* **WHAT YOU SHOULD DO**
Please repeat exactly the lines below from the one containing "(** [_title_similarity]. *)" down to the one containing "Module Matcher.", both included, and nothing else.

+---+

Definition path_name (p : string) : string :=
  let parts := filter (fun x => negb (String.eqb x "" || String.eqb x "."))
                      (components_acc p []) in
  match rev parts with
  | [] => ""
  | last :: _ => last
  end.

End Fname.

(** ** [difflib.SequenceMatcher(None, a, b).ratio()]

    No junk function is given; with [autojunk] an element of [b] that occurs
    more than [len(b) // 100 + 1] times is "popular" when [len(b) >= 200]
    and is left out of [b2j]. *)
Module Difflib.

Definition char_at (s : string) (i : nat) : option ascii := String.get i s.

Definition same (a b : string) (i j : nat) : bool :=
  match char_at a i, char_at b j with
  | Some x, Some y => Ascii.eqb x y
  | _, _ => false
  end.

Fixpoint count_char (c : ascii) (s : string) : nat :=
  match s with
  | EmptyString => 0
  | String d s' => (if Ascii.eqb c d then 1 else 0) + count_char c s'
  end.

Definition popular (b : string) (c : ascii) : bool :=
  let n := String.length b in
  (200 <=? n) && (n / 100 + 1 <? count_char c b).

Fixpoint lookup_len (j : nat) (m : list (nat * nat)) : nat :=
  match m with
  | [] => 0
  | (j', k) :: m' => if j' =? j then k else lookup_len j m'
  end.

Record best := { besti : nat; bestj : nat; bestsize : nat }.

(** Inner loop over [j in b2j[a[i]]] restricted to [blo <= j < bhi]. *)
Fixpoint inner (a b : string) (i : nat) (js : list nat) (j2len : list (nat * nat))
         (acc : list (nat * nat)) (bs : best) : list (nat * nat) * best :=
  match js with
  | [] => (acc, bs)
  | j :: js' =>
      let k := (if j =? 0 then 0 else lookup_len (j - 1) j2len) + 1 in
      let bs' := if bestsize bs <? k
                 then {| besti := i + 1 - k; bestj := j + 1 - k; bestsize := k |}
                 else bs in
      inner a b i js' j2len ((j, k) :: acc) bs'
  end.

Definition b2j_of (a b : string) (i blo bhi : nat) : list nat :=
  match char_at a i with
  | Some c =>
      if popular b c then []
      else filter (fun j => same a b i j) (seq blo (bhi - blo))
  | None => []
  end.

Fixpoint outer (a b : string) (fuel i blo bhi : nat) (j2len : list (nat * nat))
         (bs : best) : best :=
  match fuel with
  | O => bs
  | S f =>
      let '(newj2len, bs') := inner a b i (b2j_of a b i blo bhi) j2len [] bs in
      outer a b f (S i) blo bhi newj2len bs'
  end.

Fixpoint extend_back (a b : string) (fuel alo blo : nat) (bs : best) : best :=
  match fuel with
  | O => bs
  | S f =>
      if (alo <? besti bs) && (blo <? bestj bs)
         && same a b (besti bs - 1) (bestj bs - 1)
      then extend_back a b f alo blo
             {| besti := besti bs - 1; bestj := bestj bs - 1;
                bestsize := bestsize bs + 1 |}
      else bs
  end.

Fixpoint extend_fwd (a b : string) (fuel ahi bhi : nat) (bs : best) : best :=
  match fuel with
  | O => bs
  | S f =>
      if (besti bs + bestsize bs <? ahi) && (bestj bs + bestsize bs <? bhi)
         && same a b (besti bs + bestsize bs) (bestj bs + bestsize bs)
      then extend_fwd a b f ahi bhi
             {| besti := besti bs; bestj := bestj bs; bestsize := bestsize bs + 1 |}
      else bs
  end.

Definition find_longest_match (a b : string) (alo ahi blo bhi : nat) : best :=
  let bs := outer a b (ahi - alo) alo blo bhi []
              {| besti := alo; bestj := blo; bestsize := 0 |} in
  let bs := extend_back a b (ahi - alo) alo blo bs in
  extend_fwd a b (ahi - alo) ahi bhi bs.

(** Total size of [get_matching_blocks()]. *)
Fixpoint matched (a b : string) (fuel alo ahi blo bhi : nat) : nat :=
  match fuel with
  | O => 0
  | S f =>
      let x := find_longest_match a b alo ahi blo bhi in
      let i := besti x in let j := bestj x in let k := bestsize x in
      if k =? 0 then 0
      else k + (if (alo <? i) && (blo <? j) then matched a b f alo i blo j else 0)
             + (if (i + k <? ahi) && (j + k <? bhi)
                then matched a b f (i + k) ahi (j + k) bhi else 0)
  end.

Definition ratio (a b : string) : Q :=
  let la := String.length a in
  let lb := String.length b in
  let m := matched a b (S la) 0 la 0 lb in
  if la + lb =? 0 then 1%Q
  else (Z.of_nat (2 * m) # Pos.of_nat (la + lb))%Q.

End Difflib.

(** [_title_similarity]. *)
Definition _title_similarity (a b : string) : Q :=
  if String.eqb a "" || String.eqb b "" then 0%Q
  else Difflib.ratio (Py.lower a) (Py.lower b).

(** ** [_adaptive_similarity_match] *)
Module Matcher.

(** A path is its string; [scored] pairs a path with its similarity. *)
Definition scored_t := list (string * Q).

Definition matches_at (scored : scored_t) (threshold : Q) : scored_t :=
  filter (fun ps => Qle_bool threshold (snd ps)) scored.

(** The inner loop: up to [_SIMILARITY_MAX_STEPS] bisections of
    [low, high]. *)
Fixpoint bisect (scored : scored_t) (n : nat) (low high : Q) : option (string * Q) :=
  match n with
  | O => None
  | S n' =>
      let mid := ((low + high) / 2)%Q in
      match matches_at scored mid with
      | [m] => Some m
      | [] => bisect scored n' low mid
      | _ => bisect scored n' mid high
      end
  end.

+---+

* **RESULT OF THE EXERCISE**
(** [_title_similarity]. *)
Definition _title_similarity (a b : string) : Q :=
  if String.eqb a "" || String.eqb b "" then 0%Q
  else Difflib.ratio (Py.lower a) (Py.lower b).

(** ** [_adaptive_similarity_match] *)
Module Matcher.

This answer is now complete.